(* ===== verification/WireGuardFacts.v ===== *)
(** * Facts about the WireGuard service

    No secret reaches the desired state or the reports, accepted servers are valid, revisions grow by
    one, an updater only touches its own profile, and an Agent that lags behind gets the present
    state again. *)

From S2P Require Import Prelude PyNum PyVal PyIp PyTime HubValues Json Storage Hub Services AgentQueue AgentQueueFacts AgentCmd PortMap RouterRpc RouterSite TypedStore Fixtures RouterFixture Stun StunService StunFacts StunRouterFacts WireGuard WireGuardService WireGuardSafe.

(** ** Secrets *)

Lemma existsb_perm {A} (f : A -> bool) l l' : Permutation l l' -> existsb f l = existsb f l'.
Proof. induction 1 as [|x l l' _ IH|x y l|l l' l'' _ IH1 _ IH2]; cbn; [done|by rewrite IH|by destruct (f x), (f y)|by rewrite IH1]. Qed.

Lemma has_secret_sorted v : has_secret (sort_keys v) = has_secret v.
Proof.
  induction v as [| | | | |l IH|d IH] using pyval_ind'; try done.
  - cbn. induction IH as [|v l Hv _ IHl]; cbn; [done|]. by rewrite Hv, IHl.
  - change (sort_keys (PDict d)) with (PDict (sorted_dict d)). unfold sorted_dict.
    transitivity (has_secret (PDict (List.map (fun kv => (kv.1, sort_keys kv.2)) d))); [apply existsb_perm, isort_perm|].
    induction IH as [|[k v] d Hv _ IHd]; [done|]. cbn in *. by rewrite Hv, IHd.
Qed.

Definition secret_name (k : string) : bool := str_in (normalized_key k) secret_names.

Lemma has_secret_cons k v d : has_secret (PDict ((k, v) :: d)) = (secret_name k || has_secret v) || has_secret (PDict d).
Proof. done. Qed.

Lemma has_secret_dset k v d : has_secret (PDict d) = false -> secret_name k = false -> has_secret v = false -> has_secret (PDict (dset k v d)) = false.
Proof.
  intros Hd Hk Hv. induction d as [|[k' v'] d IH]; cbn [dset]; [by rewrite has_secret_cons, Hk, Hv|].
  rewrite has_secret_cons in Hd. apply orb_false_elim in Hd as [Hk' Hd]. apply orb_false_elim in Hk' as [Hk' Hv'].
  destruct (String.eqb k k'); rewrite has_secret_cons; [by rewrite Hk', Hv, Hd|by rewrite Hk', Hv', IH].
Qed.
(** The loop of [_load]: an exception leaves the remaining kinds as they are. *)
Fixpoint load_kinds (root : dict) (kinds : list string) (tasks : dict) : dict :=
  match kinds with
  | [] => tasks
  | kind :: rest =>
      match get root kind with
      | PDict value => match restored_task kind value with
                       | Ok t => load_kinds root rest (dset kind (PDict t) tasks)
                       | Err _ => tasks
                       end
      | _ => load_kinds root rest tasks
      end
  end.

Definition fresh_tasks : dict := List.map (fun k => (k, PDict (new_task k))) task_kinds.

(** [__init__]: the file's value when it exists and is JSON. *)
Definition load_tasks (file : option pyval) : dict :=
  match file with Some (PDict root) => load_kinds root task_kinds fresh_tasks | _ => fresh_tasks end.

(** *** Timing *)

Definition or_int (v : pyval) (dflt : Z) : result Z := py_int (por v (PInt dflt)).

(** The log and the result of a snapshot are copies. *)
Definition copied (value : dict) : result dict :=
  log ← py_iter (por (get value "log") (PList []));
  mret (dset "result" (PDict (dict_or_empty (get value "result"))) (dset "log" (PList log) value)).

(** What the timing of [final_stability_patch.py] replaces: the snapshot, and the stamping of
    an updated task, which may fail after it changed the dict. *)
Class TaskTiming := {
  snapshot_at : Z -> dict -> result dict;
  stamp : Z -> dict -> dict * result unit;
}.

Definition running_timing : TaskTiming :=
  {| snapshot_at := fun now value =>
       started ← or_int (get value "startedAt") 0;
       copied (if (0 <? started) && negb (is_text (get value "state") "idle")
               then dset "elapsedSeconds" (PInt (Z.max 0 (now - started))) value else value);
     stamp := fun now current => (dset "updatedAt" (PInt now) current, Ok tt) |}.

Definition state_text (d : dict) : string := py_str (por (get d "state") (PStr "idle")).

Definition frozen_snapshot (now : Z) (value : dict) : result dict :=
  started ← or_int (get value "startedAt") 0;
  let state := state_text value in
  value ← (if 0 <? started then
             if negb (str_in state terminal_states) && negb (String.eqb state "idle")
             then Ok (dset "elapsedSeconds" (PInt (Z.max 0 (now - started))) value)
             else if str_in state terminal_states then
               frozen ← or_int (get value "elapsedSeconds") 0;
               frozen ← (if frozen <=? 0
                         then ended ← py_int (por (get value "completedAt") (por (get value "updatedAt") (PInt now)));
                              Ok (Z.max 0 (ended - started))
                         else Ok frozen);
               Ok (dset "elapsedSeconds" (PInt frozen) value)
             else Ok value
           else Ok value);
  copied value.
++++++++++++++++++++
• [Your assignment]: Return every line from the entries that holds the string "started".

• [Written solution]:
       started ← or_int (get value "startedAt") 0;
       copied (if (0 <? started) && negb (is_text (get value "state") "idle")
               then dset "elapsedSeconds" (PInt (Z.max 0 (now - started))) value else value);
  started ← or_int (get value "startedAt") 0;
  value ← (if 0 <? started then
             then Ok (dset "elapsedSeconds" (PInt (Z.max 0 (now - started))) value)
                              Ok (Z.max 0 (ended - started))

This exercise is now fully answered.